= Exercise prompt =
Of the entries below, restate word for word only the section that runs from the line with "Definition new_abstract (h" to the line with "(** [get_box_list(what, index)] on the record", counting both ends.

= Entries supplied =
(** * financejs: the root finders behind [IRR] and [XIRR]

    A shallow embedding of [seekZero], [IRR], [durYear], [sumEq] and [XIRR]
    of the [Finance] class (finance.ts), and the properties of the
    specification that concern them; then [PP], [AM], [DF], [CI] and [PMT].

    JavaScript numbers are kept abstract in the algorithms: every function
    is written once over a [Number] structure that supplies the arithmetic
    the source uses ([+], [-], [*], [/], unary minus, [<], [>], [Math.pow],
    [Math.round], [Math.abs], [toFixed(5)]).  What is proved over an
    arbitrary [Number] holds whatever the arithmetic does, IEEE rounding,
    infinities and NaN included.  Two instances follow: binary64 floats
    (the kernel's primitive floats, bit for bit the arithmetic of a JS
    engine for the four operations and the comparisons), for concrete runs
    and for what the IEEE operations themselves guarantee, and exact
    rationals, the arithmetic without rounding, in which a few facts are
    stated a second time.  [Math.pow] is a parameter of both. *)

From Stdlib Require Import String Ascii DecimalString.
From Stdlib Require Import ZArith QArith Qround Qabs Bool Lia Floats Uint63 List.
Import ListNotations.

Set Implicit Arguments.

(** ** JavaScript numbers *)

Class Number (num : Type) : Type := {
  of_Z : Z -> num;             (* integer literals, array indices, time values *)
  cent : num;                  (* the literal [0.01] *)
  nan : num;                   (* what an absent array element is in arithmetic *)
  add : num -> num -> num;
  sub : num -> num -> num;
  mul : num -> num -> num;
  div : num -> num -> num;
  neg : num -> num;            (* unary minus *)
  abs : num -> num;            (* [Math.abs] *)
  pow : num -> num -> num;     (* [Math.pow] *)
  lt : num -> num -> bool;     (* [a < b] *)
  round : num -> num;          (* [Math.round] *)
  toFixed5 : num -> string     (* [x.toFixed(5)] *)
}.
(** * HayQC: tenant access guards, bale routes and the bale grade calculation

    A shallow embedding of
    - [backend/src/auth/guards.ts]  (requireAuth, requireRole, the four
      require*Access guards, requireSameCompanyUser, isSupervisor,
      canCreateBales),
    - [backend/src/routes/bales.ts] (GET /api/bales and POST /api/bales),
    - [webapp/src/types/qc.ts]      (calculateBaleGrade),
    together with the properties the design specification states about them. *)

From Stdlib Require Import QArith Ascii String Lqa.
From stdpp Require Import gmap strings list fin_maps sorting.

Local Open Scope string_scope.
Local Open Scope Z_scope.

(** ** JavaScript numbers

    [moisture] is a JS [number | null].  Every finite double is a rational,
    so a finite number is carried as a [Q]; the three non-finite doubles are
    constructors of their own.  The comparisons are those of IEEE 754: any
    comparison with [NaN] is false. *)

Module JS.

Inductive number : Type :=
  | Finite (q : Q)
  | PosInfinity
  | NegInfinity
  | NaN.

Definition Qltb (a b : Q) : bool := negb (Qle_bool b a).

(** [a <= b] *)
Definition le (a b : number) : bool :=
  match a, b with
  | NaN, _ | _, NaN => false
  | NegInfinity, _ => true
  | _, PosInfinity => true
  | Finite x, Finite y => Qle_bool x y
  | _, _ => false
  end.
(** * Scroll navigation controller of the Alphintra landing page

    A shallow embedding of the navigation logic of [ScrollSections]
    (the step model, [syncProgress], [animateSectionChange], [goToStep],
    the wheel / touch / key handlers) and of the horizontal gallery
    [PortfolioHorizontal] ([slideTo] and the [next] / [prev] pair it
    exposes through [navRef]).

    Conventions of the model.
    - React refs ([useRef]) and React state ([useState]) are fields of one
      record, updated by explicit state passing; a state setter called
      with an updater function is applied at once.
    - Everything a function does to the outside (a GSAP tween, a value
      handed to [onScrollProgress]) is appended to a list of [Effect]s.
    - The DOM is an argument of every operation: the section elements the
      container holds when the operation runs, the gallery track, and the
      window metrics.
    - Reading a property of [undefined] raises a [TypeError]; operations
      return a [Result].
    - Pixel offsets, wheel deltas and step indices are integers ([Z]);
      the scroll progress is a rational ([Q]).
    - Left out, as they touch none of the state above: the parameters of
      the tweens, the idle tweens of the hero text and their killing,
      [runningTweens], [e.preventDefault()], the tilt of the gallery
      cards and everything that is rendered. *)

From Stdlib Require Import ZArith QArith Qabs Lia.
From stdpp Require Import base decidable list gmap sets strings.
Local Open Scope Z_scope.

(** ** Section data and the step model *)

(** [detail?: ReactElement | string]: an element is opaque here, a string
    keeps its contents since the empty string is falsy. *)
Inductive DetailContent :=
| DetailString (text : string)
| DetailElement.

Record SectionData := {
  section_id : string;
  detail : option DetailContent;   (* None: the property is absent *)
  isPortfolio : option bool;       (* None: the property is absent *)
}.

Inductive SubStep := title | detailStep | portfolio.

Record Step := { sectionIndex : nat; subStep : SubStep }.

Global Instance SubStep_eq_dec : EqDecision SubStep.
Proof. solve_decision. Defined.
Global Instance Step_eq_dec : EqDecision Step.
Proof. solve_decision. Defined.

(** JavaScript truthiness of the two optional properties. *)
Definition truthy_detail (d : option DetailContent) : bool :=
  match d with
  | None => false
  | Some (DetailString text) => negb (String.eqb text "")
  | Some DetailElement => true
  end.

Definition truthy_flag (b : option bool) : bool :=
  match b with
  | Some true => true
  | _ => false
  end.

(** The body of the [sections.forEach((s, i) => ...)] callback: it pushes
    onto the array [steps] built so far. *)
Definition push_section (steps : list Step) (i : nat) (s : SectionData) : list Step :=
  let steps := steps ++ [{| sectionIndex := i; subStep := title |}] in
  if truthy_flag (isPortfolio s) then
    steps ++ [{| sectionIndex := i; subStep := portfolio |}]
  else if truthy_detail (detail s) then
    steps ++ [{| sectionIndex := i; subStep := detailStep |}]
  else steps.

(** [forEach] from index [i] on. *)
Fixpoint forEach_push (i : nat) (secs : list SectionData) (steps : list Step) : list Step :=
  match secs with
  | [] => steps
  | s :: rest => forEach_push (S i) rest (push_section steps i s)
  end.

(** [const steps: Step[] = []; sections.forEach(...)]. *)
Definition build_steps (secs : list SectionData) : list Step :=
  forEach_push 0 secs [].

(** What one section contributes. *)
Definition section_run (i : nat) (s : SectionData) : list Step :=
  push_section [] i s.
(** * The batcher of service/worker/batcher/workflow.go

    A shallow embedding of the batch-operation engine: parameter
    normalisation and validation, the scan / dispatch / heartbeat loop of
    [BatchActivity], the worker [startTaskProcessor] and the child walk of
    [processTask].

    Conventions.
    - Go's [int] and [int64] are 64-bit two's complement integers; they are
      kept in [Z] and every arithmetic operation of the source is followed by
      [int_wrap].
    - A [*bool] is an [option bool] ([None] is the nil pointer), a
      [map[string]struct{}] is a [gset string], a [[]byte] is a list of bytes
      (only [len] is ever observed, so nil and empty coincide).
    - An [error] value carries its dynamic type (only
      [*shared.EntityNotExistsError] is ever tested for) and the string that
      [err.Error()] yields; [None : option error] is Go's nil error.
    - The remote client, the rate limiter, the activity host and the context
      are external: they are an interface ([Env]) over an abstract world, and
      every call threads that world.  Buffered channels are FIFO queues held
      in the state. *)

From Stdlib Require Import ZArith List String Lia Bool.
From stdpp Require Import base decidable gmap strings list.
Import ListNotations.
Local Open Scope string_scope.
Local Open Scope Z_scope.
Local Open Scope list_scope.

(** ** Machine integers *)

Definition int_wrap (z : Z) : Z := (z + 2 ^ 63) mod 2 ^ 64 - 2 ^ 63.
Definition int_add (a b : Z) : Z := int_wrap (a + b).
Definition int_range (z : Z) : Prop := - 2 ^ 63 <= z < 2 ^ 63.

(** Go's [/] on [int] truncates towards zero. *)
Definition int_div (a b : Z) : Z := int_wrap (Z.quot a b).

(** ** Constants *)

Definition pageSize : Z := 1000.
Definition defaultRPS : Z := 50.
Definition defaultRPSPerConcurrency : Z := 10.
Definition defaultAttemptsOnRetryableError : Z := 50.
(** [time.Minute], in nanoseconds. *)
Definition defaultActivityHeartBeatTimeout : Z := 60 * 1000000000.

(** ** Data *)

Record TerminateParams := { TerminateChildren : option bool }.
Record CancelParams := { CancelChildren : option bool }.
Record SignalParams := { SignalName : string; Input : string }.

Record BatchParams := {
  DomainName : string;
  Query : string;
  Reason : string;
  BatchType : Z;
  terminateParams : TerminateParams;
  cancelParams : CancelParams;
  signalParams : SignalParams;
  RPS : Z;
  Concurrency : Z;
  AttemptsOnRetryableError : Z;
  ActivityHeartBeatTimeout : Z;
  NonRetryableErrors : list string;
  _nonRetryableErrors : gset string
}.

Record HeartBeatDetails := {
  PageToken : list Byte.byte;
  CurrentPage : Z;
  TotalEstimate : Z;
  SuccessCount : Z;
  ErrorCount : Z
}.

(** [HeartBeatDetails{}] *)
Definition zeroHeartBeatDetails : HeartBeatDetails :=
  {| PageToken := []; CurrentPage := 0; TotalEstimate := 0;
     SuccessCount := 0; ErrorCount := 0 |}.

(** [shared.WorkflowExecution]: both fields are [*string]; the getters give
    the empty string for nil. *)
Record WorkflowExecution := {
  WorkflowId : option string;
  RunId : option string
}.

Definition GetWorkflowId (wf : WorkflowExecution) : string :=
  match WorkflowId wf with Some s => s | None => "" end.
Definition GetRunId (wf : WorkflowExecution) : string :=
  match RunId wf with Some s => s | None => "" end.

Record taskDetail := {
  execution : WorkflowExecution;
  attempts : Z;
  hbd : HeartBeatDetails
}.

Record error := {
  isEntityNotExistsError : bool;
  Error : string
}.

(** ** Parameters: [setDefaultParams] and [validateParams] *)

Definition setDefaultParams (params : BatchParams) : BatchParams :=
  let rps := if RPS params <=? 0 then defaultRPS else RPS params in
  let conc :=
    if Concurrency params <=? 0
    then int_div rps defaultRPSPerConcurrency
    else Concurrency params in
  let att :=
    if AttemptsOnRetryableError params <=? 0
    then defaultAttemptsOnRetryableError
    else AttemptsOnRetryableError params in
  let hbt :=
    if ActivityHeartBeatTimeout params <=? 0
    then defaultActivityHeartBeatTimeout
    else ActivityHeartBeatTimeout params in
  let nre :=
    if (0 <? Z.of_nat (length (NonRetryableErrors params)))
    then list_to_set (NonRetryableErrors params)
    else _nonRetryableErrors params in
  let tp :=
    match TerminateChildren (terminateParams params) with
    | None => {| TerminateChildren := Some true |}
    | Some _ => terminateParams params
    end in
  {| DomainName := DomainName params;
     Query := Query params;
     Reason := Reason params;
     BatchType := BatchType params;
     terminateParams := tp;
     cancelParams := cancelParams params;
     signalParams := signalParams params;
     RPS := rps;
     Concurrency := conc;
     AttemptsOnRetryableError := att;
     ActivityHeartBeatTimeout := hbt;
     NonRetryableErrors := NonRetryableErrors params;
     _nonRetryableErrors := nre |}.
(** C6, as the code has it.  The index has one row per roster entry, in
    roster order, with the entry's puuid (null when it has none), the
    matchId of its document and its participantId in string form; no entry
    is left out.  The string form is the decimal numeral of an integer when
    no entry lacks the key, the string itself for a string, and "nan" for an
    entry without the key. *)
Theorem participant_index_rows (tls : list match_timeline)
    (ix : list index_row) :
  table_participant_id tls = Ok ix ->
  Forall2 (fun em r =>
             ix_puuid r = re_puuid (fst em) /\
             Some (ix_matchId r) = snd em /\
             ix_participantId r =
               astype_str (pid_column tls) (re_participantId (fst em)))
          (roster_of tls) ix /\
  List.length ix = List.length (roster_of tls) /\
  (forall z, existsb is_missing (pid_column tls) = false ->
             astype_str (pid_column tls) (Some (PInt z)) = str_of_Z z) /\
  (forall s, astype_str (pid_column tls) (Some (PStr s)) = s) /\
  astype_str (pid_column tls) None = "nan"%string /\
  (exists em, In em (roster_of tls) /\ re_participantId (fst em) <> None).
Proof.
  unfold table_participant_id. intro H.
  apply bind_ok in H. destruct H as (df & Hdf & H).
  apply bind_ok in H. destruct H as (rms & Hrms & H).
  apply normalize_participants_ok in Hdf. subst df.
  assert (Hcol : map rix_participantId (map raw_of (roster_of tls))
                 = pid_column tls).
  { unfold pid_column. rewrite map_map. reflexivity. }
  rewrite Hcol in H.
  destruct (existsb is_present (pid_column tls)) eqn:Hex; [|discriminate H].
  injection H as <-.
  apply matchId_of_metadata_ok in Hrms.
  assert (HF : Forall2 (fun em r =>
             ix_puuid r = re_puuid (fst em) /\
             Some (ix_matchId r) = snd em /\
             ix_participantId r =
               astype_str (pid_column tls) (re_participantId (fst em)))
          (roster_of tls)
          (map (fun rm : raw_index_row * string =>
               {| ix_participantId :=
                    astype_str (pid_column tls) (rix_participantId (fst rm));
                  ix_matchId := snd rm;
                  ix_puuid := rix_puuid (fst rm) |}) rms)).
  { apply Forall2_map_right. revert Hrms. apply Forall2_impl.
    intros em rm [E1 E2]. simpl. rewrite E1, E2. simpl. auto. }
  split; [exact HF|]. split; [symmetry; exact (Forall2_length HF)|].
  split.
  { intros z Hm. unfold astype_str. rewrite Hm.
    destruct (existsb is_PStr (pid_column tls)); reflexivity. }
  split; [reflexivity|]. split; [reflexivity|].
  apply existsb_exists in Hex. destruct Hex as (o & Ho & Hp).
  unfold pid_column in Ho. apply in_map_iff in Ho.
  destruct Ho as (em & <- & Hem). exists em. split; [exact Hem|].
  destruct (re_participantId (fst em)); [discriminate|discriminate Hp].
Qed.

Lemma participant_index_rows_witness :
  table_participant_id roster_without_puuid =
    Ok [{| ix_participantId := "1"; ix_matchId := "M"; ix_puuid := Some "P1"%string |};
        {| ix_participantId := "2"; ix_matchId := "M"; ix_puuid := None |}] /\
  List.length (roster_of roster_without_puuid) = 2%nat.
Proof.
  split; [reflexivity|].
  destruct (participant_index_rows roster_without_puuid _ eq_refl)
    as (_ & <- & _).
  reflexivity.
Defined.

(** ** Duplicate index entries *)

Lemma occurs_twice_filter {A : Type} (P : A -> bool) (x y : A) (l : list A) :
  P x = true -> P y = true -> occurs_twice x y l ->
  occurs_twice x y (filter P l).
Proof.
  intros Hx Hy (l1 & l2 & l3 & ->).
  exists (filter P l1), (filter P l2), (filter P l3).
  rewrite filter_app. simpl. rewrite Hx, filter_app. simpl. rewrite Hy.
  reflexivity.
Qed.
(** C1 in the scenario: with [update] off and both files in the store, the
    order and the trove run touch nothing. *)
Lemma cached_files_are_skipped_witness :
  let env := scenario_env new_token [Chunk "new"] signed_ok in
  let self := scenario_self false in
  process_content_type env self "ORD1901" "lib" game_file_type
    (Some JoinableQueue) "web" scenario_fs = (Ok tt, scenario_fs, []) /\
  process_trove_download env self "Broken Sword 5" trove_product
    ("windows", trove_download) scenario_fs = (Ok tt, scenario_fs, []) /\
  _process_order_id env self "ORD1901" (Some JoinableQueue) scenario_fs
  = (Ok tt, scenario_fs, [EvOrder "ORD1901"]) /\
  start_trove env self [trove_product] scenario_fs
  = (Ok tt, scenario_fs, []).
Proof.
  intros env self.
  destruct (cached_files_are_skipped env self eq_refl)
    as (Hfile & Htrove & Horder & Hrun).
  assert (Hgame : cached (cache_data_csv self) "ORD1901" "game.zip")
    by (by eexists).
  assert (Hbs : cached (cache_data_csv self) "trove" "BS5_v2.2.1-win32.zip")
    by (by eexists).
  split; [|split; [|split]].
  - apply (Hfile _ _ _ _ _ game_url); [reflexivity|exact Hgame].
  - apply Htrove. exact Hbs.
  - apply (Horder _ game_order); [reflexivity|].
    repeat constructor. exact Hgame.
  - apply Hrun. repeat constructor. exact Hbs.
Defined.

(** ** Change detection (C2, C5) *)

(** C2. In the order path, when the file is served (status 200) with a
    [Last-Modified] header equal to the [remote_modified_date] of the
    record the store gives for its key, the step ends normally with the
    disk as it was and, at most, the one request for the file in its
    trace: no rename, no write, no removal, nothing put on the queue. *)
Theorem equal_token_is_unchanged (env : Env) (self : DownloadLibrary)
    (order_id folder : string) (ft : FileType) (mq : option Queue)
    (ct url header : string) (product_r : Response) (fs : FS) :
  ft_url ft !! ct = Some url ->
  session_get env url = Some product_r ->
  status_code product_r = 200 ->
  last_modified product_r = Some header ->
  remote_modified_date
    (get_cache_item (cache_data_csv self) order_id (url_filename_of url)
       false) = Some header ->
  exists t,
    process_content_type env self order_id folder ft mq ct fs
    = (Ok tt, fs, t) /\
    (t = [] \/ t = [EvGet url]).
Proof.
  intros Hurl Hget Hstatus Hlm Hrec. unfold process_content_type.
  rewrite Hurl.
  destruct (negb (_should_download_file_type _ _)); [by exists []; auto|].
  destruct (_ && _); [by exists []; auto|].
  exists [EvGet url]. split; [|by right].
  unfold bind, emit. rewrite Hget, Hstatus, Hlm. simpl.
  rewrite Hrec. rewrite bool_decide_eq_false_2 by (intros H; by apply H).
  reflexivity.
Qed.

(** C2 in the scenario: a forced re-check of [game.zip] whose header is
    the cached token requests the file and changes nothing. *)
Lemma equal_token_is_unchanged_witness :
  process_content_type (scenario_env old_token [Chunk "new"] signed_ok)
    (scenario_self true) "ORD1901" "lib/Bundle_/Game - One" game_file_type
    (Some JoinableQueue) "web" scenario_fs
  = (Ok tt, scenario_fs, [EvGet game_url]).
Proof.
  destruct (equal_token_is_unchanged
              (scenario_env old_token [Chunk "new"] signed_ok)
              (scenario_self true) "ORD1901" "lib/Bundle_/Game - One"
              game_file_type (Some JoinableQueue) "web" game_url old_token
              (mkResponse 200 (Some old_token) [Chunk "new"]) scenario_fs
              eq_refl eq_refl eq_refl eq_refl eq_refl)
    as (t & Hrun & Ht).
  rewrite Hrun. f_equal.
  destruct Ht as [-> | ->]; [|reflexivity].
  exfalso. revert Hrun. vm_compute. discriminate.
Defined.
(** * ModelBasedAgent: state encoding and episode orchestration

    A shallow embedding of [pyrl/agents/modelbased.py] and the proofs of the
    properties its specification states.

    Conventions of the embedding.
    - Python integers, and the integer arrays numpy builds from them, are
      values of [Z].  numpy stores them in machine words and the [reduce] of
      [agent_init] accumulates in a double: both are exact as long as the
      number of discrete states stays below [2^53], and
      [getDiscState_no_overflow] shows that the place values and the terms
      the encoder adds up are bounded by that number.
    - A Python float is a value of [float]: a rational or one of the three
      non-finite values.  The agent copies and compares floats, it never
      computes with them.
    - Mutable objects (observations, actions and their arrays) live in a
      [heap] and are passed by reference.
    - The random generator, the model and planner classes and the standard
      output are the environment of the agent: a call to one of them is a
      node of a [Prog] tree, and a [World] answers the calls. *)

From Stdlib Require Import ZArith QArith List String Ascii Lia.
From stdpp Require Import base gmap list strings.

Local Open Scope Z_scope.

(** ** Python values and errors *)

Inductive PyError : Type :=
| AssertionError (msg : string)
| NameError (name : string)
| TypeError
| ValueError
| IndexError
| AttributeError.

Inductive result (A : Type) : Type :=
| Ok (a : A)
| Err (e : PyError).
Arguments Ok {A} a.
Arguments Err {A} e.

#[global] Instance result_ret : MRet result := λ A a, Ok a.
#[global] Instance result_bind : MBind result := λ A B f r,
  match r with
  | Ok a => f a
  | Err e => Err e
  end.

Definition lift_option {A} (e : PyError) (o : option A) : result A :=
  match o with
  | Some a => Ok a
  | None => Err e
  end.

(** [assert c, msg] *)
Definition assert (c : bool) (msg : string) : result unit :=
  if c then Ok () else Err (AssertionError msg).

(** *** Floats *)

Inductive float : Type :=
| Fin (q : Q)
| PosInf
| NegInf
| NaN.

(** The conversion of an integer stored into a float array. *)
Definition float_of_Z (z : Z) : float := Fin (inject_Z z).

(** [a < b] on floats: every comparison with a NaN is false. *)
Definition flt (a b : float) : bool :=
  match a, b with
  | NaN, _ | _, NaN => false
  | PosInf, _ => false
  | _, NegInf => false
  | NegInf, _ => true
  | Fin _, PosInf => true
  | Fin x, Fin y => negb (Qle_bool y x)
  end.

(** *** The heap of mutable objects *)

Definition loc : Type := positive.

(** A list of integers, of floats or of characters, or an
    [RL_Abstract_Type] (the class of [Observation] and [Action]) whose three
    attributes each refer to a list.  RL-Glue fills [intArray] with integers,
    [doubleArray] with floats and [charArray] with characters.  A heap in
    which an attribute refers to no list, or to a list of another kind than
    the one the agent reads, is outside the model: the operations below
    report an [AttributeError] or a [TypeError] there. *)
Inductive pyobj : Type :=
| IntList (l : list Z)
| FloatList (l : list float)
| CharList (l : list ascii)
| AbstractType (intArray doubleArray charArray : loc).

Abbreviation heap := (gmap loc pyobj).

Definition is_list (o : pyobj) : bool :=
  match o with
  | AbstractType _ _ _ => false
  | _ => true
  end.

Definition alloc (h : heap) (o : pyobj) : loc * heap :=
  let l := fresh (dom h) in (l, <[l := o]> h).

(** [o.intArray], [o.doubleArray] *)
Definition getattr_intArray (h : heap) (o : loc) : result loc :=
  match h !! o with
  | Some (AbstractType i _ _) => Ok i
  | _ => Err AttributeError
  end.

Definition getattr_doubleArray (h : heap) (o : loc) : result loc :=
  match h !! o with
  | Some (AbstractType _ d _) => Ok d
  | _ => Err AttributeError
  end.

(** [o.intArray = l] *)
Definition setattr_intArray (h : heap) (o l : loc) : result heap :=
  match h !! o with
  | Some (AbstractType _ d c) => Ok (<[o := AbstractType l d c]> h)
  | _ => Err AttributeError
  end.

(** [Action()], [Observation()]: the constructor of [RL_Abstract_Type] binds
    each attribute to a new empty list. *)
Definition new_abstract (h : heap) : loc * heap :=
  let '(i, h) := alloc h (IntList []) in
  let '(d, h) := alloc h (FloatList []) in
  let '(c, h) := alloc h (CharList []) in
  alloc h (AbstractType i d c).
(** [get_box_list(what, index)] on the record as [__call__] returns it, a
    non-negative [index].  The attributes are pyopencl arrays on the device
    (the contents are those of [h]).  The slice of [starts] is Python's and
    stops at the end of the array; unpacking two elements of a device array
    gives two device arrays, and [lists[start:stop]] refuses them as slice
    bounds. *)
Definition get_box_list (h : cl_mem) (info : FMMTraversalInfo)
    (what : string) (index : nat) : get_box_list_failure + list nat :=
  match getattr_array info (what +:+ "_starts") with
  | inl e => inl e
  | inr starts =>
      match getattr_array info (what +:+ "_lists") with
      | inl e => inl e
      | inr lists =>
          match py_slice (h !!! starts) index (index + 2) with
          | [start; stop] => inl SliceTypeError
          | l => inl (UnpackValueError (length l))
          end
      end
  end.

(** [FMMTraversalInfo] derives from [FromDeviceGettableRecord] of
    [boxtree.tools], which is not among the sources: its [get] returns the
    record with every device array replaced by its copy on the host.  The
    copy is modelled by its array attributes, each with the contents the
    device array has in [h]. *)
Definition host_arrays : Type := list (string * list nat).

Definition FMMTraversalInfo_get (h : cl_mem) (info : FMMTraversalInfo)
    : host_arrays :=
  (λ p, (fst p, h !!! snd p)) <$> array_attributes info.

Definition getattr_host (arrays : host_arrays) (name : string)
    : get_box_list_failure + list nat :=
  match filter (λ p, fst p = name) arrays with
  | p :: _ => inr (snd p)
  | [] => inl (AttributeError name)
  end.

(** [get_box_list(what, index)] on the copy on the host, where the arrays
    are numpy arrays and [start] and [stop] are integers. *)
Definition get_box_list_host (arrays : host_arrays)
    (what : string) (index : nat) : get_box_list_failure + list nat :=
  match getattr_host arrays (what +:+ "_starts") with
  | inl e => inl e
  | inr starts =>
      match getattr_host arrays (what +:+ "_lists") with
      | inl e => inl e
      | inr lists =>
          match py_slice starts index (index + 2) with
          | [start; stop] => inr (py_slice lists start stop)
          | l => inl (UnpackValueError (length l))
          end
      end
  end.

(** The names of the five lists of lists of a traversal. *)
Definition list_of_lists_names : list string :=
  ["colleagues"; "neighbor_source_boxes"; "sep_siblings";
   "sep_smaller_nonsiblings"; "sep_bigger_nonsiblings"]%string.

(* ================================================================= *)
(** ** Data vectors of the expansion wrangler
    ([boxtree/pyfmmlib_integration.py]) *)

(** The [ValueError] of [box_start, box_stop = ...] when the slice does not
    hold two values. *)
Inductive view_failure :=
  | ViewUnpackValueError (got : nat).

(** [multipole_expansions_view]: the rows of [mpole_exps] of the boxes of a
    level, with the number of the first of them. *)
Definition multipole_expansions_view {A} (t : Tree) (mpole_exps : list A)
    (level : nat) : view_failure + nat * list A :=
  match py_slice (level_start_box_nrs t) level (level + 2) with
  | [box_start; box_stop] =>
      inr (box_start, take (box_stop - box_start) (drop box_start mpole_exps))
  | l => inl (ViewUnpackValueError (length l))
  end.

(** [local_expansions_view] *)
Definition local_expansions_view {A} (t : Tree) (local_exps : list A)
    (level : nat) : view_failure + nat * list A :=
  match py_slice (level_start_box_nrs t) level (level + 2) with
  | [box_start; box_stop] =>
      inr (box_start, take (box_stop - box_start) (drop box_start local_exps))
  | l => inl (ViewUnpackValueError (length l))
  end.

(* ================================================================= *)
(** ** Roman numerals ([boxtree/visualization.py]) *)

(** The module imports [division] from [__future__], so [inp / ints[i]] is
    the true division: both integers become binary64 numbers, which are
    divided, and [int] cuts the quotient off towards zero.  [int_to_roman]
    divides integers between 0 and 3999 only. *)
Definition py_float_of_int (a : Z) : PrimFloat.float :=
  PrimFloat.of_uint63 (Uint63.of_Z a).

= Task response =
Definition new_abstract (h : heap) : loc * heap :=
  let '(i, h) := alloc h (IntList []) in
  let '(d, h) := alloc h (FloatList []) in
  let '(c, h) := alloc h (CharList []) in
  alloc h (AbstractType i d c).
(** [get_box_list(what, index)] on the record as [__call__] returns it, a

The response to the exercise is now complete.